Personal information
- Born: January 12, 1992 (age 33)
- Height: 6 ft 0 in (1.83 m)
- Weight: 185 lb (84 kg)

Career information
- High school: Riverdale (Riverdale, Georgia)
- College: Georgia Southern (2010–2013)
- NFL draft: 2014: 7th round, 252nd overall pick

Career history
- Cincinnati Bengals (2014)*; Buffalo Bills (2015)*; San Jose SaberCats (2016)*; Montreal Alouettes (2015)*;
- * Offseason and/or practice squad member only

Awards and highlights
- Second-team All-SoCon (2013);
- Stats at Pro Football Reference

= Lavelle Westbrooks =

American football player (born 1992)

Lavelle Westbrooks (born January 12, 1992) is an American former professional football cornerback. He was selected by the Cincinnati Bengals in the seventh round of the 2014 NFL draft. He played college football at Georgia Southern.

==Early life==
Westbrooks played high school football at Riverdale High School in Riverdale, Georgia, garnering first-team All-Region recognition his junior year and second-team All-Region honors as a senior. He also participated in track and field in high school.

==College career==
Westbrooks played college football for the Georgia Southern Eagles from 2010 to 2013.

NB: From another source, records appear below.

(* ===== verification/_CoqProject ===== *)
-Q . S2P
Prelude.v
Storage.v
Memcached.v
MemcachedFacts.v
Sync.v
SyncFacts.v
Handshake.v
Accumulator.v
AccumulatorFacts.v
MapReduce.v
MapReduceFacts.v
MapReduceRuns.v
Counting.v
DataConnections.v
DataConnectionsFacts.v
AccumulatorRounds.v
AccumulatorRoundsFacts.v
ReduceFacts.v
DataFrames.v
DataFramesFacts.v
DMap.v
DMapTree.v
DMapFacts.v
DirectoryCache.v
CacheConnections.v
CacheConnectionsFacts.v
ObjectModel.v
ObjectFacts.v
AccumulatorObject.v
ThreadSystem.v
ThreadSystemFacts.v
Threading.v
ThreadingFacts.v
Proxies.v
ProxiesFacts.v
LocalSync.v
LocalSyncFacts.v
ThreadPool.v
ThreadPoolFacts.v
Shutdown.v
ShutdownFacts.v
ArrayMap.v
ArrayMapFacts.v
Checkpoint.v
CheckpointFacts.v
DirectoryCacheFacts.v
DirectoryCacheRuns.v
Startup.v
StartupFacts.v
FileTools.v
FileToolsFacts.v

He played in 13 games, starting seven at cornerback, his freshman season in 2010. He appeared in 13 games, starting 12, as a sophomore in 2011, recording 60 tackles, one interception, three pass breakups and one fumble recovery. Westbrooks once again played in 13 games, starting 12, his junior year in 2012, totaling 43 tackles, seven pass breakups and two interceptions, one of which was returned for a touchdown. He started all 10 games he played in his senior year in 2013, accumulating 32 tackles, seven breakups and two interceptions. He earned second-team All-Southern Conference honors in 2013. He also missed the final game of the season due to injury.

Westbrooks was invited to the 2014 Senior Bowl.

==Professional career==

Westbrooks was selected by the Cincinnati Bengals in the seventh round of the 2014 NFL draft with the 252nd overall pick. He officially signed with the Bengals on May 22, 2014. He was waived/injured on August 26, 2014 and reverted to injured reserve the next day. Westbrooks was waived by the Bengals on August 30, 2014.

Westbrooks signed with the Buffalo Bills on August 12, 2015. He was waived on August 17, 2015.

On October 6, 2015, he was assigned to the San Jose SaberCats of the Arena Football League. He was placed on other league exempt on October 21, 2015.

Westbrooks was signed to the practice roster of the Montreal Alouettes of the Canadian Football League on October 10, 2015.